|lumps of coal|
How was your Christmas? Did you eat roast beef and yorkshire pudding? Did you go to mass? Did you go to the movies? Did Santa bring you pecan pie Pringles? Aren't they revolting?
Our Christmas was lovely. We saw every member of our extended family living within a 90 mile radius, ate crab, listened to carols, exchanged presents, and spent last night cleaning for the house sitter which always makes me want to cancel a vacation. Today we’re driving to Los Angeles.
I received three cookbooks: Cowgirl Creamery Cooks, The Model Bakery Cookbook, and Kenvin: An Artist’s Kitchen. I look forward to exploring them when we return.

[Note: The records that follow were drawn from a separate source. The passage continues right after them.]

Lemma transferTimeLocks_spec (from to : Address) (bn ts : Z) : from <> to -> forall n i s,
  length (TimeLockBalances (data (view s from))) = (i + n)%nat ->
  let l := TimeLockBalances (data (view s from)) in
  let s' := transferTimeLocks from to bn ts n i s in
  (forall x, tlb s' to x = creditAll x ts (tlb s to x) (drop i l))
  /\ (forall x, tlb s' from x = if decide (x ∈ (drop i l).*1) then [] else tlb s from x)
  /\ (forall a x, a <> from -> a <> to -> tlb s' a x = tlb s a x)
  /\ (forall a x, bal s' a x = bal s a x)
  /\ st_rest s' s
  /\ (forall a, a <> from -> a <> to -> view s' a = view s a).
Proof.
  intros Hne. induction n as [|n IH]; intros i s Hlen; cbn zeta.
  - simpl. rewrite drop_ge by lia. simpl.
    repeat split; try reflexivity; intros; try lia;
      try (destruct (decide (x ∈ [])) as [Hin|_]; [inversion Hin | reflexivity]).
  - simpl.
    destruct (TimeLockBalances (data (view s from)) !! i) as [[k v]|] eqn:Hi;
      [|apply lookup_ge_None in Hi; lia].
    set (l := TimeLockBalances (data (view s from))) in *.
    set (s1 := onObject from (SO.SetTimeLockBalance k []) s).
    set (s2 := AddTimeLockBalance to k v bn ts s1).
    assert (view s1 from = SO.SetTimeLockBalance k [] (view s from)) as Hv1.
    { unfold s1. rewrite view_onObject. destruct (decide (from = from)); [reflexivity|contradiction]. }
    assert (forall a, a <> from -> view s1 a = view s a) as Hv1o.
    { intros a Ha. unfold s1. rewrite view_onObject.
      destruct (decide (a = from)); [contradiction|reflexivity]. }
    assert (view s2 from = view s1 from) as Hv2.
    { unfold s2, AddTimeLockBalance. rewrite view_onObject.
      destruct (decide (from = to)); [contradiction|reflexivity]. }
    destruct (AddTimeLockBalance_st to k v bn ts s1) as (Ht2 & Hb2 & Hr2).
    fold s2 in Hb2, Ht2, Hr2.
    destruct (updAsset_later k v [] l i Hi) as [Hdrop Hlen1].
    assert (TimeLockBalances (data (view s2 from)) = updAsset k [] l) as Hl2.
    { rewrite Hv2, Hv1, SetTimeLockBalance_spec. reflexivity. }
    destruct (IH (S i) s2) as (Hto & Hfrom & Hoth & Hbal & Hrest & Hview).
    { rewrite Hl2, Hlen1. lia. }
    rewrite Hl2, Hdrop in Hto, Hfrom.
    assert (drop i l = (k, v) :: drop (S i) l) as Hdi.
    { apply drop_S. exact Hi. }
    assert (forall x, tlb s1 from x = if decide (x = k) then [] else tlb s from x) as Ht1.
    { intros x. unfold tlb. rewrite Hv1, SetTimeLockBalance_spec. unfold objTL. simpl.
      apply lookupAsset_updAsset. }
    assert (forall a x, bal s1 a x = bal s a x) as Hb1.
    { intros a x. unfold bal. destruct (decide (a = from)) as [->|Ha].
      - rewrite Hv1, SetTimeLockBalance_spec. reflexivity.
      - rewrite (Hv1o a Ha). reflexivity. }
    split; [|split; [|split; [|split; [|split]]]].
    + intros x. rewrite Hto, Ht2, Hdi.
      assert (forall y, tlb s1 to y = tlb s to y) as Ht1o
        by (intros y; unfold tlb; rewrite (Hv1o to) by congruence; reflexivity).
      rewrite !Ht1o. unfold creditAll. simpl.
      destruct (decide (x = k)) as [->|Hxk].
      * destruct (decide (to = to /\ k = k)) as [_|Hn]; [|tauto].
        destruct (decide (k = k)) as [_|?]; [reflexivity|contradiction].
      * destruct (decide (to = to /\ x = k)) as [[_ ?]|_]; [contradiction|].
        destruct (decide (k = x)) as [?|_]; [congruence|reflexivity].
    + intros x. rewrite Hfrom, Ht2, Hdi, fmap_cons. cbn [fst].
      destruct (decide (from = to /\ x = k)) as [[? _]|_]; [contradiction|].
      rewrite Ht1.
      destruct (decide (x = k)) as [->|Hxk].
      * rewrite (decide_True (P := k ∈ k :: _)) by apply list_elem_of_here.
        destruct (decide (k ∈ (drop (S i) l).*1)); reflexivity.
      * destruct (decide (x ∈ (drop (S i) l).*1)) as [Hin|Hnin].
        -- rewrite decide_True by (apply list_elem_of_further; exact Hin). reflexivity.
        -- rewrite decide_False; [reflexivity|].
           intros Hin'. apply elem_of_cons in Hin' as [?|?]; contradiction.
    + intros a x Ha Hb. rewrite (Hoth a x Ha Hb), Ht2.
      destruct (decide (a = to /\ x = k)) as [[? _]|_]; [contradiction|].
      unfold tlb. rewrite (Hv1o a Ha). reflexivity.
    + intros a x. rewrite Hbal, Hb2. apply Hb1.
    + apply (st_rest_trans _ _ _ Hrest). apply (st_rest_trans _ _ _ Hr2).
      split; [|unfold s1; destruct (onObject_tickets_logs from (SO.SetTimeLockBalance k []) s);
               split; assumption].
      intros a. destruct (decide (a = from)) as [->|Ha].
      * rewrite Hv1, SetTimeLockBalance_spec. repeat split.
      * rewrite (Hv1o a Ha). repeat split.
    + intros a Ha Hb. rewrite (Hview a Ha Hb). unfold s2, AddTimeLockBalance.
      rewrite view_onObject. destruct (decide (a = to)); [contradiction|].
      apply Hv1o, Ha.
Qed.

(** The credits of [ClearTickets], ticket by ticket. *)
Lemma ClearTickets_credits (to : Address) (bn ts : Z) (tks : list TicketBody) : forall s,
  let s' :=
    foldl (fun s ticket =>
             if ExpireTime ticket <=? ts then s
             else AddTimeLockBalance to SystemAssetID (ticketLock ticket) bn ts s)
          s tks in
  (forall a x, tlb s' a x
     = if decide (a = to /\ x = SystemAssetID)
       then foldl (fun acc v => creditTL acc v ts) (tlb s to SystemAssetID)
              (ticketLock <$> filter (fun t => ts < ExpireTime t) tks)
       else tlb s a x)
  /\ (forall a x, bal s' a x = bal s a x)
  /\ (forall a, a <> to -> view s' a = view s a)
  /\ st_rest s' s.
Proof.
  induction tks as [|t tks IH]; intros s; cbn zeta.
  - simpl. split; [|split; [|split]]; try reflexivity; [|apply st_rest_refl].
    intros a x. destruct (decide (a = to /\ x = SystemAssetID)) as [[-> ->]|_]; reflexivity.
  - simpl. destruct (Z.leb_spec (ExpireTime t) ts) as [Hexp|Hlive].
    + rewrite filter_cons_False by lia. apply IH.
    + rewrite filter_cons_True by lia. simpl.
      set (s1 := AddTimeLockBalance to SystemAssetID (ticketLock t) bn ts s).
      destruct (AddTimeLockBalance_st to SystemAssetID (ticketLock t) bn ts s)
        as (Ht1 & Hb1 & Hr1). fold s1 in Ht1, Hb1, Hr1.
      destruct (IH s1) as (Ht & Hb & Hv & Hr).
      split; [|split; [|split]].
      * intros a x. rewrite Ht, !Ht1.
        destruct (decide (a = to /\ x = SystemAssetID)) as [_|Hn].
        -- destruct (decide (to = to /\ SystemAssetID = SystemAssetID)) as [_|?];
             [reflexivity | tauto].
        -- destruct (decide (a = to /\ x = SystemAssetID)); [contradiction|reflexivity].
      * intros a x. rewrite Hb. apply Hb1.
      * intros a Ha. rewrite (Hv a Ha). unfold s1, AddTimeLockBalance.
        rewrite view_onObject. destruct (decide (a = to)); [contradiction|reflexivity].
      * exact (st_rest_trans _ _ _ Hr Hr1).
Qed.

But I can’t leave town before wrapping up Soups, which I started out dreading and ended up loving. Not so much the book itself, as the soup experience. Soup still lacks romance for me, but while I have always preferred steak and red wine, I find that I feel better on a diet of vegetarian soups and coconut water. What a shocker.
Let’s rewind: Last Friday, I made “boiled water” soup because it involved little money or time and no trip to the supermarket. Richard Olney excerpted the recipe from a 1977 book called Ma Cuisine Provencale by Josephine Besson and writes: “This Provencal infusion is said to have extraordinary virtues. Nothing can resist it: hangover, illness, childbirth -- there can be no convalescence without ‘boiled water.’” He also writes that it is “delicious and tangy.” I wondered how such a primitive soup could possibly be delicious. How primitive is boiled water? This primitive:
Salt a quart of water to taste, drop in 15 cloves of garlic and boil for 10 minutes. Add a bay leaf, a sage leaf. and a tablespoon or so of olive oil. Boil 5 minutes more. Cover the pot and let the water sit for 10 minutes. Pull out the leaves and garlic cloves. Put slices of crusty bread on the bottom of four bowls, top with shredded gruyere, pour the hot garlic water over the bread. (You can add more olive oil at this point, but I forgot.) Serve.
Owen thought it was “too garlicky” and Mark thought it was “too sharp.” Isabel and her friend Juliet decided to go to dinner at the Cheesecake Factory, so I don’t know what they thought of boiled water. Or maybe their decision to go the Cheesecake Factory is exactly what they thought of boiled water.
I loved it. I’d make this again in a second.
Saturday, I made carrot soup, the only other soup that didn’t require a trip to the supermarket. (Olney plucked this recipe out of Terence Conran and Maria Kroll’s Vegetable Book.) In the early afternoon I sauteed sliced carrots in butter with some finely chopped onion. Added water and a little rice and simmered until cooked. Turned off stove, put lid on pot, and Mark and I went to see Inside Llewyn Davis, which we did not enjoy. If you were spellbound by the music, Oscar Isaac’s performance, John Goodman, and the Coen Brothers’ dark genius, you are in good company. We can agree to disagree.
Back home, I pureed the carrot soup with the stick blender, reheated, salted vigorously, served. It was so carroty it practically crunched. Sour cream did a lot to soften the raw rootiness and in the end I was happy with the soup, though I wouldn’t make it again.
That’s it for Soups. The book is too full of unappealing, archaic recipes (brown rabbit soup, a cream of asparagus soup made with twenty tablespoons of butter) to recommend. But I’m glad I forced myself to cook five recipes from its pages. I would be a healthier, skinnier, happier person if I ate vegetable soup for dinner two or three nights a week. Maybe that will be a resolution.